Secara  musiman juga dijumpai di sekolah lain yang bertetangga dengan rumah penulis. Malam hari burung itu berada di salah satu sudut gedung lantai tiga. Namun, sambutan pengurus sekolah dan masyarakat sekitar sungguh tak bersahabat.
Burung yang sedang melepas lelah di siang hari itu diburu atau bahkan ditembaki. Tragis, kan? Padahal, mereka ini di malam hari bergerilya berburu tikus sehingga hewan pembawa sampar ini pun tidak merebak.
Keberadaan Burung Hantu ini menyelaraskan, menyelamatkan, dan menyeimbangkan ekosistem alam, menekan jumlah perkembangbiakan dan keberadaan tikus yang sebenarnya cukup meresahkan. Bukannya berterima kasih tikus dimangsa, keberadaannya malah diusik, ditangkap, dan diperjualbelikan di pasar burung atau bahkan ditembaki semena-mena.
     Â
Kecuali  burung pekicau yang laku dan laris manis di pasaran, burung-burung itu tak lagi diperhitungkan. Bernasib sial. Termasuk  jenis kolibri yang cuma sebesar kelingking ini sebenarnya  cukup membantu dan tak merugikan manusia. Selain kupu,  kumbang, dan lebah yang membantu penyerbukan, burung mungil itu juga menjaga tanaman steril dari hama seperti pudak dan ulat. Keper  dan ulat akan diburu hingga ke balik tiap helai daun, dikudap, dan dimangsanya. Burung predator  ini pun patut dilestarikan agar tanaman buah terselamatkan.
Andai  masyarakat sayang dan cinta akan lingkungan, memedulikan keberadaan satwa di sekitar dan tak memperlakukannya secara sembrono, apa yang diciptakan Tuhan Mahaajaib itu masih dapat dinikmati hingga anak cucu. Generasi mendatang masih menjumpai aneka burung. Bayangkan jika punah seperti dinosaurus, paling kita menceritakannya melalui slide atau foto warna. Sayang, kan? Manusia hanya mengeksploitasi tanpa pernah membiarkannya berkeliaran di alam bebas.

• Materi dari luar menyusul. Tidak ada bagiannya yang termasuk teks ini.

(* ===== verification/StratumProofs.v ===== *)
(** What [src/halite/src/stratum.c] keeps in its tables: the providers of components implement a map
    that remembers, for each component, the provider it has and the one before it; exposing the
    commands of a stratum appends rows for names that are free. *)

From S2P Require Import Prelude Paths Toml Pkg Repo Tables StrataTables World Util Archive Db Txn Conf.
From S2P Require Import Fetch Strata RunChild Run Stratum Preserve StrataImpl.

(** ** The abstract map *)

Record provision := { pn_provider : string; pn_source : string; pn_trust : string }.

(** The provider of a component, and the one a rollback returns to. *)
Notation provisions := (gmap string (provision * option provision)).

Inductive provider_op := PSet (component : string) (p : provision) | PRollback (component : string).

(** The outcome of an operation, and the map after it: a rollback without an earlier provider is
    refused, and a second rollback undoes the first. *)
Definition provide (o : provider_op) (s : provisions) : bool * provisions :=
  match o with
  | PSet c p => (true, <[c := (p, fst <$> s !! c)]> s)
  | PRollback c =>
      match s !! c with
      | Some (cur, Some prev) => (true, <[c := (prev, Some cur)]> s)
      | _ => (false, s)
      end
  end.

Fixpoint provide_all (l : list provider_op) (s : provisions) : list bool * provisions :=
  match l with
  | [] => ([], s)
  | o :: l' => let '(b, s) := provide o s in let '(bs, s) := provide_all l' s in (b :: bs, s)
  end.

Definition provision_of (p : salt_provider) : provision :=
  {| pn_provider := pv_provider p; pn_source := pv_source p; pn_trust := pv_trust p |}.

(** ** The tables that represent a map *)

(** The row of the history with the id is about the component and the provider. *)
Definition history_is (t : strata_tables) (id : Z) (c : string) (p : provision) : Prop :=
  0 < id /\ exists h, history_row_at t id = Some h /\ hr_component h = c /\
    {| pn_provider := hr_provider h; pn_source := hr_source h; pn_trust := hr_trust h |} = p.

Definition holds_provider (t : strata_tables) (c : string) (e : option (provision * option provision))
    : Prop :=
  match e with
  | None => provider_row t c = None /\ last_history t c = None
  | Some (cur, prev) =>
      exists p, provider_row t c = Some p /\ provision_of p = cur /\
        (exists id, last_history t c = Some id /\ history_is t id c cur) /\
        match prev with
        | None => pv_rollback_target p = 0
        | Some q => history_is t (pv_rollback_target p) c q
        end
  end.

Record represents (t : strata_tables) (s : provisions) : Prop := {
  rp_ids : Forall (fun h => 0 < hr_id h <= s_history_seq t) (s_history t);
  rp_seq : 0 <= s_history_seq t;
  rp_row c : holds_provider t c (s !! c)
}.

Lemma represents_empty : represents empty_strata ∅.
Proof. split; [constructor|done|]. intros c. by rewrite lookup_empty. Qed.

(** ** The statements on the tables *)

Lemma sort_by_last {A} (le : A -> A -> bool) l x :
  Forall (fun y => le y x = false) l -> head (sort_by le (l ++ [x])) = Some x.
Proof.
  unfold sort_by. induction 1 as [|y l Hy Hl IH]; [done|]. cbn [app foldr].
  destruct (foldr _ _ _) as [|z r]; [done|]. injection IH as ->. cbn [insert_sorted]. by rewrite Hy.
Qed.

Lemma find_app {A} (f : A -> bool) l m :
  List.find f (l ++ m) = match List.find f l with Some x => Some x | None => List.find f m end.
Proof. induction l as [|x l IH]; [done|]. cbn. by destruct (f x). Qed.

Lemma find_none_forall {A} (f : A -> bool) l : Forall (fun x => f x = false) l -> List.find f l = None.
Proof. induction 1 as [|x l Hx]; [done|]. cbn. by rewrite Hx. Qed.

(** A new row of the history, and the row of the provider that points back to [prior]. *)
Definition provided (c : string) (p : provision) (t1 t2 prior : Z) (t : strata_tables) : strata_tables :=
  insert_provider {| pv_component := c; pv_provider := pn_provider p; pv_source := pn_source p;
                     pv_trust := pn_trust p; pv_rollback_target := prior; pv_time := t2 |}
    (insert_history c (pn_provider p) (pn_source p) (pn_trust p) t1 t).

Section tables.
Context (t : strata_tables) (s : provisions) (Ht : represents t s).
Context (c : string) (p : provision) (t1 t2 prior : Z).

Let t' : strata_tables := provided c p t1 t2 prior t.

Lemma provided_row_eq : provider_row t' c =
  Some {| pv_component := c; pv_provider := pn_provider p; pv_source := pn_source p;
          pv_trust := pn_trust p; pv_rollback_target := prior; pv_time := t2 |}.
Proof.
  unfold provider_row, t', provided, insert_provider, replace_row. cbn. rewrite find_app, find_none_forall.
  - cbn. by rewrite bool_decide_true.
  - apply Forall_forall. intros q Hq. apply list_elem_of_filter in Hq as [Hq _].
    by apply bool_decide_eq_false in Hq; apply bool_decide_eq_false.
Qed.

Lemma provided_row_ne d : d <> c -> provider_row t' d = provider_row t d.
Proof.
  intros Hd. unfold provider_row, t', provided, insert_provider, replace_row. cbn. rewrite find_app.
  cbn. rewrite (bool_decide_false (c = d)) by congruence.
  assert (forall l, List.find (fun q => bool_decide (pv_component q = d))
            (filter (fun r => bool_decide (pv_component r = c) = false) l) =
          List.find (fun q => bool_decide (pv_component q = d)) l) as ->; [|by destruct (List.find _ _)].
  intros l. induction l as [|q l IH]; [done|]. rewrite filter_cons.
  case_decide as Hq; cbn [List.find]; rewrite IH; [done|].
  apply not_false_iff_true, bool_decide_eq_true in Hq. by rewrite bool_decide_false by congruence.
Qed.

Lemma provided_history_old id x : history_row_at t id = Some x -> history_row_at t' id = Some x.
Proof. unfold history_row_at, t', provided. cbn. rewrite find_app. by intros ->. Qed.

Lemma provided_history_new : history_is t' (s_history_seq t + 1) c p.
Proof.
  split; [pose proof (rp_seq _ _ Ht); lia|]. unfold history_row_at, t', provided. cbn.
  rewrite find_app, find_none_forall.
  - cbn. rewrite Z.eqb_refl. eexists. split; [done|]. by destruct p.
  - eapply Forall_impl; [exact (rp_ids _ _ Ht)|]. cbn. intros h Hh. apply Z.eqb_neq. lia.
Qed.

Lemma provided_is_old id d q : history_is t id d q -> history_is t' id d q.
Proof. intros (Hid & h & Hh & Hc). split; [done|]. exists h. split; [by apply provided_history_old|done]. Qed.

Lemma provided_last_eq : last_history t' c = Some (s_history_seq t + 1).
Proof.
  unfold last_history, t', provided. cbn [s_history insert_provider insert_history set_providers set_history].
  rewrite filter_app, filter_cons, decide_True by done.
  rewrite filter_nil.
  match goal with |- head (map _ ?l) = _ => assert (hr_id <$> head l = Some (s_history_seq t + 1)) as H end.
  - rewrite sort_by_last; [done|]. apply Forall_forall. intros x Hx. apply list_elem_of_filter in Hx as [_ Hx].
    pose proof (rp_ids _ _ Ht) as Hi. rewrite Forall_forall in Hi. specialize (Hi _ Hx). cbn. lia.
  - by destruct (sort_by _ _).
Qed.

Lemma provided_last_ne d : d <> c -> last_history t' d = last_history t d.
Proof.
  intros Hd. unfold last_history, t', provided. cbn. rewrite filter_app, filter_cons, decide_False by (cbn; congruence).
  by rewrite filter_nil, app_nil_r.
Qed.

Banyak musisi menjadikan burung sebagai objek inspirasi karya ciptanya. Kutilang karya Ibu Sud, misalnya. Bagi Farid Hardja, burung sebagai duta cinta, "Oh burung ... katakanlah, katakan padanya aku rindu ...."

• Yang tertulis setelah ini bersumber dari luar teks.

(** C35: Writing a file puts the whole new content, with the mode asked for, under one name and
    changes nothing else that exists; when it fails, nothing that existed has changed. *)
Theorem salt_write_file_spec (path data : string) (mode : Z) (w : world) :
  let '(rc, w') := salt_write_file path data mode w in
  if ok rc then
    exists l : key, kept (fun j => j = l) (w_fs w) (w_fs w') /\
      w_fs w' !! l = Some (NFile (Z.land mode 4095) data) /\
      ((exists t, w_fs w !! l = Some (NLink t)) \/ peek path w' = inr data)
  else kept (fun _ => False) (w_fs w) (w_fs w').
Proof. apply write_file_run. Qed.
End write.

Kesedihan digambarkan sebagaimana burung terperangkap dan terkungkung dalam sangkar, "Hidupku ini ... ooh ... bagaikan burung. Mata terlepas badan terkurung," (versi dangdut) atau, "Hidup bagaikan seekor burung, dalam sangkar yang terkekang ... oh, kuingin bebas" (versi pop).
Â
Bayangkan, bagaimana jika kita menjadi burung yang hanya bisa bernyanyi di sangkar emas! Sedih dan pilu, to?

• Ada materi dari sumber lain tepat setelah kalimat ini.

(* ===== verification/TrustProofs.v ===== *)
(** The contributor trust database: what is written is read back, who may vouch for whom. *)

From S2P Require Import Prelude Paths Toml Pkg Repo Tables World Util Conf Fetch Db Cli Boot Trust.
From S2P Require Import TomlPrint TomlBlocks RepoText Preserve WriteFile.

(** ** The text *)

Definition contributor_kvs (name level by_ reason : string) (time : Z) : list (string * pval) :=
  [("name", raw name); ("level", raw level); ("by", raw by_); ("reason", raw reason); ("time", PInt time)].

Definition contributor_lines (kvs : list (string * pval)) : list line :=
  LElem ["contributor"] :: sets kvs ++ [LBlank].

Lemma contributor_text name level by_ reason time :
  contributor_block name level by_ reason time = print (contributor_lines (contributor_kvs name level by_ reason time)).
Proof. unfold contributor_block, contributor_lines, contributor_kvs. cbn [sets map app fst snd]. flat_text. reflexivity. Qed.

(** The assignments written for an entry of the old database. *)
Definition kept_kvs (c : toml) : list (string * pval) :=
  contributor_kvs (salt_toml_string c "name" "") (salt_toml_string c "level" "unknown")
    (salt_toml_string c "by" "") (salt_toml_string c "reason" "") (salt_toml_int c "time" 0).

Section text.
Context (who : string) (lvl : salt_trust_level) (by_ reason : string) (now : Z).

Definition is_it (c : toml) : bool := bool_decide (salt_toml_string c "name" "" = who).
Definition mine : list (string * pval) := contributor_kvs who (salt_trust_level_name lvl) by_ reason now.

Definition new_kvs (l : list toml) : list (list (string * pval)) :=
  map (fun c => if is_it c then mine else kept_kvs c) l ++ (if existsb is_it l then [] else [mine]).

Lemma trust_text_print l :
  trust_text l who lvl by_ reason now = print (mjoin (map contributor_lines (new_kvs l))).
Proof.
  unfold trust_text, new_kvs. rewrite map_app, join_app, print_app. f_equal.
  - rewrite map_map, <- (print_blocks (fun c => contributor_lines (if is_it c then mine else kept_kvs c))
      (fun c => if is_it c then contributor_block who (salt_trust_level_name lvl) by_ reason now
                else kept_block c)); [done|].
    intros c. unfold mine, kept_kvs, kept_block. by destruct (is_it c); rewrite contributor_text.
  - fold (is_it). change (existsb (fun c => bool_decide (salt_toml_string c "name" "" = who)) l) with (existsb is_it l).
    destruct (existsb is_it l); [done|]. cbn [map mjoin list_join]. rewrite app_nil_r.
    unfold mine. by rewrite contributor_text.
Qed.

(** ** Levels *)

(** One entry's effect on the level of [x]. *)
Definition note_level (x : string) (acc : salt_trust_level) (c : toml) : salt_trust_level :=
  if bool_decide (salt_toml_string c "name" "" = x)
  then salt_trust_level_parse (salt_toml_string c "level" "unknown") else acc.

Lemma level_in_fold l x : level_in l x = foldl (note_level x) SALT_TRUST_UNKNOWN l.
Proof. done. Qed.

Definition tree (kvs : list (string * pval)) : toml := TTab (entries kvs).

Lemma level_name_parse : salt_trust_level_parse (salt_trust_level_name lvl) = lvl.
Proof. by destruct lvl. Qed.

Lemma note_mine x acc : note_level x acc (tree mine) = if bool_decide (who = x) then lvl else acc.
Proof.
  change (note_level x acc (tree mine)) with
    (if bool_decide (who = x) then salt_trust_level_parse (salt_trust_level_name lvl) else acc).
  by rewrite level_name_parse.
Qed.

Lemma note_kept x acc c : note_level x acc (tree (kept_kvs c)) = note_level x acc c.
Proof. done. Qed.

Definition rewritten (l : list toml) : list toml :=
  map (fun c => tree (if is_it c then mine else kept_kvs c)) l.

Lemma levels_others x l : x <> who -> forall acc,
  foldl (note_level x) acc (rewritten l) = foldl (note_level x) acc l.
Proof.
  intros Hx. induction l as [|c l IH]; intros acc; [done|]. cbn [rewritten map foldl]. fold (rewritten l).
  rewrite IH. f_equal. destruct (is_it c) eqn:Ec; [|apply note_kept].
  rewrite note_mine, bool_decide_eq_false_2 by congruence. unfold note_level.
  unfold is_it in Ec. apply bool_decide_eq_true in Ec. by rewrite bool_decide_eq_false_2 by congruence.
Qed.

Lemma levels_who l : forall acc,
  foldl (note_level who) acc (rewritten l) = if existsb is_it l then lvl else acc.
Proof.
  induction l as [|c l IH]; intros acc; [done|]. cbn [rewritten map foldl existsb]. fold (rewritten l).
  rewrite IH. destruct (is_it c) eqn:Ec; cbn [orb].
  - rewrite note_mine, bool_decide_eq_true_2 by done. by destruct (existsb is_it l).
  - rewrite note_kept. unfold note_level. fold (is_it c). by rewrite Ec.
Qed.

Lemma new_levels l x : level_in (map tree (new_kvs l)) x = if bool_decide (x = who) then lvl else level_in l x.
Proof.
  unfold new_kvs. rewrite level_in_fold, map_app, map_map, foldl_app. fold (rewritten l).
  case_bool_decide as Hx; [subst x; rewrite levels_who|rewrite levels_others by done].
  - destruct (existsb is_it l); [done|]. cbn [map foldl]. by rewrite note_mine, bool_decide_eq_true_2.
  - destruct (existsb is_it l); [done|]. cbn [map foldl]. by rewrite note_mine, bool_decide_eq_false_2 by congruence.
Qed.

(** ** Reading it back *)

(** An entry whose values need no escapes, as the text is printed without any. *)
Record contributor_ok (c : toml) : Prop := {
  co_name : plain (salt_toml_string c "name" ""); co_level : plain (salt_toml_string c "level" "unknown");
  co_by : plain (salt_toml_string c "by" ""); co_reason : plain (salt_toml_string c "reason" "");
  co_time : LLONG_MIN <= salt_toml_int c "time" 0 <= LLONG_MAX
}.

Lemma contributor_kvs_ok name level by' reason' time :
  plain name -> plain level -> plain by' -> plain reason' -> LLONG_MIN <= time <= LLONG_MAX ->
  Forall kv_ok (contributor_kvs name level by' reason' time).
Proof.
  intros. repeat (apply Forall_cons; split; [split; [solve_key|]|]); [..|constructor];
    try (by apply plain_ok). done.
Qed.

Hypothesis Hwho : plain who.
Hypothesis Hby : plain by_.
Hypothesis Hreason : plain reason.
Hypothesis Hnow : LLONG_MIN <= now <= LLONG_MAX.

Lemma new_kvs_ok l : Forall contributor_ok l -> Forall (Forall kv_ok) (new_kvs l).
Proof.
  assert (Forall kv_ok mine) as Hm by (apply contributor_kvs_ok; try done; by destruct lvl).
  intros Hl. unfold new_kvs. apply Forall_app. split; [|destruct (existsb is_it l); [constructor|by apply Forall_singleton]].
  apply Forall_fmap. apply (Forall_impl _ _ _ Hl). intros c []. cbn.
  destruct (is_it c); [done|by apply contributor_kvs_ok].
Qed.

Lemma new_kvs_keys l : Forall (fun kvs => NoDup (map fst kvs)) (new_kvs l).
Proof.
  unfold new_kvs. apply Forall_app. split; [|destruct (existsb is_it l)].
  - apply Forall_fmap, Forall_true. intros c. cbn. destruct (is_it c); solve_nodup.
  - constructor.
  - apply Forall_singleton. solve_nodup.
Qed.

Lemma trust_text_read l : Forall contributor_ok l ->
  exists t, toml_parse_opt (trust_text l who lvl by_ reason now) = Some t /\
    contributors t = map tree (new_kvs l).
Proof.
  intros Hl. rewrite trust_text_print.
  destruct (exec_elems "contributor" contributor_lines (fun kvs => kvs) (new_kvs l)) with
    (l := @nil (string * toml)) (items := @nil toml) (cur := @nil pstep) as (l' & cur & He & _ & Hl' & _).
  - intros x ls st. unfold contributor_lines. cbn [app exec]. destruct (exec_line st (LElem _)); [|done].
    cbn [mbind option_bind]. rewrite <- app_assoc, !exec_app. by destruct (exec (sets x) _).
  - apply new_kvs_keys.
  - reflexivity.
  - exists (TTab l'). split.
    + apply (parse_print _ _ cur); [|exact He]. apply Forall_join, Forall_fmap.
      apply (Forall_impl _ _ _ (new_kvs_ok l Hl)). intros kvs Hk.
      apply Forall_cons. split. { split; [done|]. apply Forall_singleton. solve_key. }
      apply Forall_app. split; [by apply sets_ok|by apply Forall_singleton].
    + unfold contributors. cbn [salt_toml_get]. by rewrite (toml_items_default _ _ Hl').
Qed.

(** The database written for a new entry, read back, gives the contributor the new level and
    everybody else the level they had. *)
Theorem trust_text_roundtrip (l : list toml) (x : string) (Hl : Forall contributor_ok l) :
  exists t, toml_parse_opt (trust_text l who lvl by_ reason now) = Some t /\
    level_in (contributors t) x = if bool_decide (x = who) then lvl else level_in l x.
Proof.
  destruct (trust_text_read l Hl) as (t & Ht & Hc). exists t. split; [done|]. by rewrite Hc, new_levels.
Qed.
End text.

(** ** The file *)

Section file.
Context `{E : Env}.
Context (td : string) (Htoml : is_lua td = false).

(** The database in the file, and a level in it; a missing or unreadable one knows nobody. *)
Definition db_at (w : world) : option toml :=
  match peek td w with inr text => toml_parse_opt text | inl _ => None end.
Definition entries_of (db : option toml) : list toml :=
  match db with Some t => contributors t | None => [] end.
Definition level_of (db : option toml) (x : string) : salt_trust_level := level_in (entries_of db) x.

(** Only messages and the clock differ. *)
Record same_files (w w' : world) : Prop := { sf_fs : w_fs w' = w_fs w; sf_dbs : w_dbs w' = w_dbs w;
  sf_sdbs : w_sdbs w' = w_sdbs w }.

Lemma same_files_db w w' : same_files w w' -> db_at w' = db_at w.
Proof. intros [Hf Hd Hs]. unfold db_at, peek. by rewrite Hf, Hd, Hs. Qed.

(** Reading costs one call, which may fail. *)
Lemma parse_file_run w :
  (salt_toml_parse_file td w).1 = (if env_fault (w_tick w) then None else db_at w) /\
  same_files w (salt_toml_parse_file td w).2 /\ w_tick (salt_toml_parse_file td w).2 = S (w_tick w).
Proof.
  unfold salt_toml_parse_file. rewrite Htoml. unfold salt_read_file, read_bytes, db_at, fault, tick.
  rewrite !bind_run. cbn [fst snd ret]. destruct (env_fault (w_tick w)); [done|]. cbn [gets fst snd].
  assert (peek td (set_tick (S (w_tick w)) w) = peek td w) as -> by done.
  destruct (peek td w) as [e|text]; [done|]. cbn [ret fst snd]. unfold toml_parse, toml_parse_opt.
  destruct (salt_toml_parse text) as [t ps|[m|]|]; done.
Qed.

Lemma lookup_run x w :
  (salt_trust_lookup td x w).1 = (if env_fault (w_tick w) then SALT_TRUST_UNKNOWN else level_of (db_at w) x) /\
  same_files w (salt_trust_lookup td x w).2 /\ w_tick (salt_trust_lookup td x w).2 = S (w_tick w).
Proof.
  unfold salt_trust_lookup. rewrite bind_run. cbn [ret fst snd].
  destruct (parse_file_run w) as (-> & Hs & Ht). split; [|done].
  destruct (env_fault _); [done|]. unfold level_of. by destruct (db_at w).
Qed.

(** C39: A vouch succeeds only when the voucher is a maintainer or vouched for and the contributor
    is not denounced, unless the database could not be read for the contributor; a voucher who is
    neither, and a vouch for a denounced contributor, are refused and no file changes. *)
Theorem salt_trust_vouch_guards (voucher who reason : string) (w : world) :
  let '(rc, w') := salt_trust_vouch td voucher who reason w in
  let trusted := level_of (db_at w) voucher = SALT_TRUST_MAINTAINER \/
                 level_of (db_at w) voucher = SALT_TRUST_VOUCHED in
  let denounced := env_fault (S (w_tick w)) = false /\ level_of (db_at w) who = SALT_TRUST_DENOUNCED in
  (ok rc = true -> trusted /\ ~ denounced) /\
  (~ trusted \/ denounced -> ok rc = false /\ w_fs w' = w_fs w).
Proof.
  unfold salt_trust_vouch. rewrite bind_run. destruct (lookup_run voucher w) as (Hv & Hs1 & Ht1).
  destruct (salt_trust_lookup td voucher w) as [vl w1]. cbn [fst snd] in *.
  pose proof (same_files_db _ _ Hs1) as Hdb. destruct (negb _ && negb _) eqn:Eg.
  - cbn. split; [done|]. intros _. split; [done|]. apply Hs1.
  - assert (level_of (db_at w) voucher = SALT_TRUST_MAINTAINER \/
            level_of (db_at w) voucher = SALT_TRUST_VOUCHED) as Htr.
    { rewrite Hv in Eg. destruct (env_fault (w_tick w)); [done|].
      destruct (level_of (db_at w) voucher); auto; done. }
    rewrite bind_run. destruct (lookup_run who w1) as (Hc & Hs2 & _).
    destruct (salt_trust_lookup td who w1) as [cl w2]. cbn [fst snd] in *. rewrite Ht1, Hdb in Hc.
    destruct (decide (cl = SALT_TRUST_DENOUNCED)) as [Ed|Ed];
      [rewrite bool_decide_eq_true_2 by done|rewrite bool_decide_eq_false_2 by done].
    + cbn. split; [done|]. intros _. split; [done|]. by rewrite (sf_fs _ _ Hs2), (sf_fs _ _ Hs1).
    + assert (~ (env_fault (S (w_tick w)) = false /\ level_of (db_at w) who = SALT_TRUST_DENOUNCED)) as Hnd.
      { intros [Hf Hd]. rewrite Hf in Hc. congruence. }
      destruct (salt_trust_set _ _ _ _ _ w2) as [rc w']. cbn zeta.
      split; [intros _; split; [exact Htr|exact Hnd]|]. intros [H|H]; exfalso; auto.
Qed.

(** When the database could be read and its entries need no escapes, a successful
    [salt_trust_set] leaves a database where the contributor has the new level and everybody else
    the level they had, unless it replaced a symbolic link. *)
Theorem salt_trust_set_spec (who : string) (lvl : salt_trust_level) (by_ reason : string) (w : world)
  (Hread : env_fault (w_tick w) = false) (Hold : Forall contributor_ok (entries_of (db_at w)))
  (Hwho : plain who) (Hby : plain by_) (Hreason : plain reason)
  (Hnow : LLONG_MIN <= env_time (S (w_tick w)) <= LLONG_MAX)
  (Hok : ok (salt_trust_set td who lvl by_ reason w).1 = true) :
  let w' := (salt_trust_set td who lvl by_ reason w).2 in
  (exists (l : key) t d, w_fs w !! l = Some (NLink t) /\ w_fs w' !! l = Some (NFile 420 d)) \/
  forall x, level_of (db_at w') x = if bool_decide (x = who) then lvl else level_of (db_at w) x.
Proof.
  unfold salt_trust_set in *. rewrite bind_run in *. destruct (parse_file_run w) as (Hp & Hs & Ht).
  rewrite Hp, Hread in *. set (w1 := (salt_toml_parse_file td w).2) in *.
  rewrite bind_run in *. cbn [time_now gets fst snd] in *. rewrite Ht in *.
  fold (entries_of (db_at w)) in *. set (text := trust_text _ _ _ _ _ _) in *.
  pose proof (write_file_run td text 420 w1) as Hw. destruct (salt_write_file td text 420 w1) as [rc w'].
  cbn [fst snd] in *. rewrite Hok in Hw. destruct Hw as (l & _ & Hl & [[t Hlink]|Hpeek]).
  - left. exists l, t, text. split; [|done]. by rewrite <- (sf_fs _ _ Hs).
  - right. intros x. destruct (trust_text_read who lvl by_ reason (env_time (S (w_tick w))) Hwho Hby Hreason Hnow
      (entries_of (db_at w)) Hold) as (t & Ht' & Hc).
    unfold level_of at 1, db_at at 1. rewrite Hpeek. unfold text. rewrite Ht'. cbn [entries_of].
    by rewrite Hc, new_levels.
Qed.
End file.

(** ** A value that is not plain

    Values are printed as they are: a reason with a quotation mark and line breaks adds an entry of
    its own. *)
Lemma trust_reason_injects :
  let reason := "x" ++s dq ++s nl ++s "[[contributor]]" ++s nl ++s "name = " ++s dq ++s "mallory" ++s dq
                ++s nl ++s "level = " ++s dq ++s "maintainer" in
  exists t, toml_parse_opt (trust_text [] "alice" SALT_TRUST_VOUCHED "bob" reason 0) = Some t /\
    level_in (contributors t) "mallory" = SALT_TRUST_MAINTAINER.
Proof. eexists. split; vm_compute; reflexivity. Qed.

Back  to nature kembali nge-trend. Banyak orang kembali ke suasana pedesaan dengan suara gemericik air terjun (air mancur) yang (tentu saja) buatan. Memelihara aneka burung berkicau, ayam hutan/bangkok, dan lain-lain agar celotehnya bisa terdengar syahdu sebagaimana suasana alami. Artinya, sebenarnya manusia menyanjung senandung alam ciptaan-Nya. Namun, di alam nyata, manusia ternyata menyia-nyiakan bahkan mengeksploitasi potensi alam secara semena.